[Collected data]
(* ===== verification/Utf8Text.v ===== *)
(** * UTF-8

    The check of the standard library, [std::str::from_utf8], on which handlers rely, with a specification
    by code points: a [String] is a sequence of bytes that it accepts. *)

From stdpp Require Import base list strings.
From Stdlib Require Import ZArith Lia.
From S2P Require Import Prelude.

Definition in_range (lo hi : Z) (b : byte) : bool := (lo <=? byte_val b) && (byte_val b <=? hi).
Definition continuation (b : byte) : bool := in_range 128 191 b.
Definition low6 (b : byte) : Z := byte_val b - 128.

(** The first code point of a byte sequence, and the rest, when it begins with a well-formed one: no
    overlong form, no surrogate, nothing above 10FFFF. *)
Definition next_char (s : bytes) : option (Z * bytes) :=
  match s with
  | [] => None
  | a :: s1 =>
    if in_range 0 127 a then Some (byte_val a, s1)
    else match s1 with
    | [] => None
    | b :: s2 =>
      if in_range 194 223 a then
        if continuation b then Some ((byte_val a - 192) * 64 + low6 b, s2) else None
      else match s2 with
      | [] => None
      | c :: s3 =>
        if in_range 224 239 a then
          if in_range (if byte_val a =? 224 then 160 else 128) (if byte_val a =? 237 then 159 else 191) b && continuation c
          then Some ((byte_val a - 224) * 4096 + low6 b * 64 + low6 c, s3) else None
        else match s3 with
        | [] => None
        | d :: s4 =>
          if in_range 240 244 a &&
             in_range (if byte_val a =? 240 then 144 else 128) (if byte_val a =? 244 then 143 else 191) b &&
             continuation c && continuation d
          then Some ((byte_val a - 240) * 262144 + low6 b * 4096 + low6 c * 64 + low6 d, s4) else None
        end
      end
    end
  end.

(** The code points of the whole sequence; one unit of fuel for each, and each takes at least a byte. *)
Fixpoint chars (fuel : nat) (s : bytes) : option (list Z) :=
  match s, fuel with
  | [], _ => Some []
  | _, O => None
  | _, S fuel => p ← next_char s; cons p.1 <$> chars fuel p.2
  end.

Definition from_utf8 (s : bytes) : option (list Z) := chars (length s) s.

(** A Unicode scalar value, and its encoding. *)
Definition scalar (c : Z) : Prop := 0 <= c < 55296 \/ 57344 <= c < 1114112.

Definition encode_utf8 (c : Z) : bytes :=
  map byte_of_Z
    (if c <? 128 then [c]
     else if c <? 2048 then [192 + c / 64; 128 + c mod 64]
     else if c <? 65536 then [224 + c / 4096; 128 + c / 64 mod 64; 128 + c mod 64]
     else [240 + c / 262144; 128 + c / 4096 mod 64; 128 + c / 64 mod 64; 128 + c mod 64]).

Lemma in_range_byte lo hi z : 0 <= z < 256 -> in_range lo hi (byte_of_Z z) = (lo <=? z) && (z <=? hi).
Proof. intros H. unfold in_range. by rewrite byte_val_of_Z, Z.mod_small. Qed.

#[local] Ltac ranges := repeat match goal with
  | |- context [?a <=? ?b] =>
      first [rewrite (proj2 (Z.leb_le a b)) by lia | rewrite (proj2 (Z.leb_gt a b)) by lia]
  | |- context [if ?a =? ?b then _ else _] => destruct (Z.eqb_spec a b); try lia
  end; cbn [andb].

Lemma digits64 c : 0 <= c -> c = c / 64 * 64 + c mod 64 /\ 0 <= c mod 64 < 64 /\ 0 <= c / 64.
Proof. intros H. pose proof (Z.div_mod c 64). pose proof (Z.mod_pos_bound c 64). pose proof (Z.div_pos c 64). lia. Qed.

(** A code point is read back from its encoding. *)
Lemma next_char_encode c s : scalar c -> next_char (encode_utf8 c ++ s) = Some (c, s).
Proof.
  intros Hc. assert (0 <= c) as H0 by (unfold scalar in Hc; lia).
  assert (c / 4096 = c / 64 / 64) as E1 by (by rewrite Z.div_div by lia).
  assert (c / 262144 = c / 64 / 64 / 64) as E2 by (by rewrite !Z.div_div by lia).
  destruct (digits64 c H0) as (D0 & B0 & P1). destruct (digits64 _ P1) as (D1 & B1 & P2).
  destruct (digits64 _ P2) as (D2 & B2 & P3). unfold encode_utf8. rewrite E1, E2. clear E1 E2. unfold scalar in Hc.
  set (r0 := c mod 64) in *. set (q1 := c / 64) in *. set (r1 := q1 mod 64) in *. set (q2 := q1 / 64) in *.
  set (r2 := q2 mod 64) in *. set (q3 := q2 / 64) in *. clearbody r0 r1 r2 q3. clearbody q2. clearbody q1.
  destruct (Z.ltb_spec c 128); [|destruct (Z.ltb_spec c 2048); [|destruct (Z.ltb_spec c 65536)]];
    cbn [map app next_char]; unfold continuation, low6; rewrite !in_range_byte, !byte_val_of_Z, !Z.mod_small by lia;
    ranges; do 2 f_equal; lia.
Qed.

Lemma div64 q r : 0 <= r < 64 -> (q * 64 + r) / 64 = q /\ (q * 64 + r) mod 64 = r.
Proof.
  intros H. split; [rewrite Z.div_add_l by lia; rewrite Z.div_small; lia|].
  by rewrite Z.add_comm, Z.mod_add, Z.mod_small by lia.
Qed.

Lemma encode_digits c q2 r2 r1 r0 :
  c = ((q2 * 64 + r2) * 64 + r1) * 64 + r0 -> 0 <= r2 < 64 -> 0 <= r1 < 64 -> 0 <= r0 < 64 -> 0 <= q2 ->
  encode_utf8 c = map byte_of_Z
    (if c <? 128 then [c]
     else if c <? 2048 then [192 + ((q2 * 64 + r2) * 64 + r1); 128 + r0]
     else if c <? 65536 then [224 + (q2 * 64 + r2); 128 + r1; 128 + r0]
     else [240 + q2; 128 + r2; 128 + r1; 128 + r0]).
Proof.
  intros -> H2 H1 H0 Hq. unfold encode_utf8. set (c := ((q2 * 64 + r2) * 64 + r1) * 64 + r0).
  assert (c / 4096 = c / 64 / 64) as -> by (by rewrite Z.div_div by lia).
  assert (c / 262144 = c / 64 / 64 / 64) as -> by (by rewrite !Z.div_div by lia). subst c.
  destruct (div64 ((q2 * 64 + r2) * 64 + r1) r0 H0) as [-> ->]. destruct (div64 (q2 * 64 + r2) r1 H1) as [-> ->].
  by destruct (div64 q2 r2 H2) as [-> ->].
Qed.

Lemma in_range_ok lo hi b : in_range lo hi b = true <-> lo <= byte_val b <= hi.
Proof. unfold in_range. rewrite andb_true_iff, !Z.leb_le. done. Qed.

#[local] Ltac digits q2 r2 r1 r0 :=
  rewrite (encode_digits _ q2 r2 r1 r0) by lia;
  repeat match goal with |- context [?a <? ?b] =>
    first [rewrite (proj2 (Z.ltb_lt a b)) by lia | rewrite (proj2 (Z.ltb_ge a b)) by lia] end;
  cbn [map app]; repeat match goal with |- context [byte_of_Z ?x] =>
    lazymatch x with byte_val _ => fail | _ => idtac end;
    match goal with b : byte |- _ => replace x with (byte_val b) by lia end end;
  by rewrite !byte_of_Z_val.

(** ... and every well-formed sequence is the encoding of what is read. *)
Lemma next_char_ok s c r : next_char s = Some (c, r) -> scalar c /\ s = encode_utf8 c ++ r.
Proof.
  unfold scalar, next_char, continuation, low6. destruct s as [|a s1]; [done|].
  destruct (in_range 0 127 a) eqn:Ha.
  { intros [= <- <-]. apply in_range_ok in Ha. split; [lia|]. unfold encode_utf8.
    rewrite (proj2 (Z.ltb_lt (byte_val a) 128)) by lia. cbn. by rewrite byte_of_Z_val. }
  destruct s1 as [|b s2]; [done|]. destruct (in_range 194 223 a) eqn:Ha2.
  { destruct (in_range 128 191 b) eqn:Hb; [|done]. intros [= <- <-]. apply in_range_ok in Ha2, Hb. split; [lia|].
    digits 0 0 (byte_val a - 192) (byte_val b - 128). }
  destruct s2 as [|d s3]; [done|]. destruct (in_range 224 239 a) eqn:Ha3.
  { destruct (_ && _)%bool eqn:Hbd; [|done]. intros [= <- <-]. apply andb_true_iff in Hbd as [Hb Hd].
    apply in_range_ok in Ha3, Hb, Hd. destruct (Z.eqb_spec (byte_val a) 224), (Z.eqb_spec (byte_val a) 237); try lia;
      (split; [lia|]); digits 0 (byte_val a - 224) (byte_val b - 128) (byte_val d - 128). }
  destruct s3 as [|e s4]; [done|]. destruct (_ && _)%bool eqn:Hbd; [|done]. intros [= <- <-].
  apply andb_true_iff in Hbd as [Hbd He]. apply andb_true_iff in Hbd as [Hbd Hd]. apply andb_true_iff in Hbd as [Ha4 Hb].
  apply in_range_ok in Ha4, Hb, Hd, He.
  destruct (Z.eqb_spec (byte_val a) 240), (Z.eqb_spec (byte_val a) 244); try lia;
    (split; [lia|]); digits (byte_val a - 240) (byte_val b - 128) (byte_val d - 128) (byte_val e - 128).
Qed.

(** ** The whole sequence *)

Lemma encode_utf8_nonempty c : encode_utf8 c <> [].
Proof. unfold encode_utf8. by destruct (c <? 128), (c <? 2048), (c <? 65536). Qed.

Lemma next_char_shorter s c r : next_char s = Some (c, r) -> (length r < length s)%nat.
Proof.
  intros [_ ->]%next_char_ok. rewrite length_app. pose proof (encode_utf8_nonempty c).
  destruct (encode_utf8 c); [done|]. cbn. lia.
Qed.

(** A byte of fuel for each byte is enough: more changes nothing. *)
Lemma chars_fuel n m s : (length s <= n)%nat -> (length s <= m)%nat -> chars n s = chars m s.
Proof.
  revert m s. induction n as [|n IH]; intros m s Hn Hm; [destruct s; [by destruct m|cbn in Hn; lia]|].
  destruct s as [|a s]; [by destruct m|]. destruct m as [|m]; [cbn in Hm; lia|]. cbn [chars].
  destruct (next_char (a :: s)) as [[c r]|] eqn:Hc; [|done]. cbn.
  apply next_char_shorter in Hc. cbn [length] in *. by rewrite (IH m r) by lia.
Qed.

Lemma from_utf8_next s c r : next_char s = Some (c, r) -> from_utf8 s = cons c <$> from_utf8 r.
Proof.
  intros H. pose proof (next_char_shorter _ _ _ H) as Hl. unfold from_utf8. destruct s as [|a s]; [done|].
  cbn [length chars]. rewrite H. cbn. by rewrite (chars_fuel (length s) (length r)) by (cbn [length] in Hl; lia).
Qed.

(** The text of some scalar values. *)
Definition text (cs : list Z) (s : bytes) : Prop := Forall scalar cs /\ s = concat (map encode_utf8 cs).

Lemma chars_ok n s cs : chars n s = Some cs -> text cs s.
Proof.
  revert s cs. induction n as [|n IH]; intros [|a s] cs; cbn [chars]; intros H; simplify_eq; try by split.
  destruct (next_char (a :: s)) as [[c r]|] eqn:Hc; [|done]. cbn in H.
  destruct (chars n r) as [cs'|] eqn:Hr; [|done]. cbn in H. injection H as <-.
  apply next_char_ok in Hc as [Hs ->]. apply IH in Hr as [Hf ->]. split; [by constructor|done].
Qed.

(** [from_utf8] accepts exactly the encodings of sequences of scalar values, and reads those back. *)
Lemma from_utf8_exact s cs : from_utf8 s = Some cs <-> text cs s.
Proof.
  split; [apply chars_ok|]. intros [Hf ->]. induction Hf as [|c cs Hc _ IH]; [done|].
  cbn [map concat]. rewrite (from_utf8_next _ c (concat (map encode_utf8 cs))) by by apply next_char_encode.
  by rewrite IH.
Qed.

(** The invariant of [str], and its form by characters. *)
Definition valid_utf8 (s : bytes) : Prop := is_Some (from_utf8 s).
Definition utf8_char (c : bytes) : Prop := exists p, scalar p /\ c = encode_utf8 p.

Lemma valid_utf8_chars s : valid_utf8 s <-> exists cs, Forall utf8_char cs /\ s = concat cs.
Proof.
  unfold valid_utf8. split.
  - intros [ps [Hp ->]%from_utf8_exact]. exists (map encode_utf8 ps). split; [|done].
    apply Forall_map. eapply Forall_impl; [exact Hp|]. intros p Hs. by exists p.
  - intros (cs & Hcs & ->). assert (exists ps, text ps (concat cs)) as [ps H].
    { induction Hcs as [|c cs (p & Hp & ->) _ (ps & Hps & E)]; [by exists []|].
      exists (p :: ps). split; [by constructor|]. cbn. by rewrite E. }
    exists ps. by apply from_utf8_exact.
Qed.

(** No character is a prefix of another. *)
Lemma utf8_prefix_free c d x y : utf8_char c -> utf8_char d -> c ++ x = d ++ y -> c = d.
Proof.
  intros (p & Hp & ->) (q & Hq & ->) H. apply (next_char_encode p x) in Hp. apply (next_char_encode q y) in Hq. congruence.
Qed.

(** The first byte of a character is no continuation, and the others are, at most three. *)
Lemma utf8_first c : utf8_char c -> exists b rest, c = b :: rest /\ continuation b = false /\
  (length rest <= 3)%nat /\ Forall (fun b => continuation b = true) rest.
Proof.
  intros (p & Hp & ->). assert (forall z, 0 <= z < 64 -> continuation (byte_of_Z (128 + z)) = true) as Hc.
  { intros z Hz. unfold continuation. rewrite in_range_byte by lia. ranges. done. }
  assert (forall z, 0 <= z < 128 \/ 192 <= z < 256 -> continuation (byte_of_Z z) = false) as Hf.
  { intros z Hz. unfold continuation. rewrite in_range_byte by lia. destruct (Z.leb_spec 128 z), (Z.leb_spec z 191); lia || done. }
  assert (forall z, 0 <= z mod 64 < 64) as Hm by (intros z; apply Z.mod_pos_bound; lia).
  assert (0 <= p < 1114112) as Hb by (unfold scalar in Hp; lia).
  unfold encode_utf8. destruct (Z.ltb_spec p 128); [|destruct (Z.ltb_spec p 2048); [|destruct (Z.ltb_spec p 65536)]];
    cbn [map]; do 2 eexists; (split; [reflexivity|]); (split; [apply Hf|split; [cbn; lia|]]);
    try by repeat constructor; apply Hc, Hm.
  - lia.
  - right. assert (p / 64 < 64) by (apply Z.div_lt_upper_bound; lia). pose proof (Z.div_pos p 64). lia.
  - right. assert (p / 4096 < 16) by (apply Z.div_lt_upper_bound; lia). pose proof (Z.div_pos p 4096). lia.
  - right. assert (p / 262144 < 5) by (apply Z.div_lt_upper_bound; lia). pose proof (Z.div_pos p 262144). lia.
Qed.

Required action →
From the opening line of the data above, please print each line as written up to and including the line that contains "Definition continuation (b", and nothing more.

Answer to this problem →
(* ===== verification/Utf8Text.v ===== *)
(** * UTF-8

    The check of the standard library, [std::str::from_utf8], on which handlers rely, with a specification
    by code points: a [String] is a sequence of bytes that it accepts. *)

From stdpp Require Import base list strings.
From Stdlib Require Import ZArith Lia.
From S2P Require Import Prelude.

Definition in_range (lo hi : Z) (b : byte) : bool := (lo <=? byte_val b) && (byte_val b <=? hi).
Definition continuation (b : byte) : bool := in_range 128 191 b.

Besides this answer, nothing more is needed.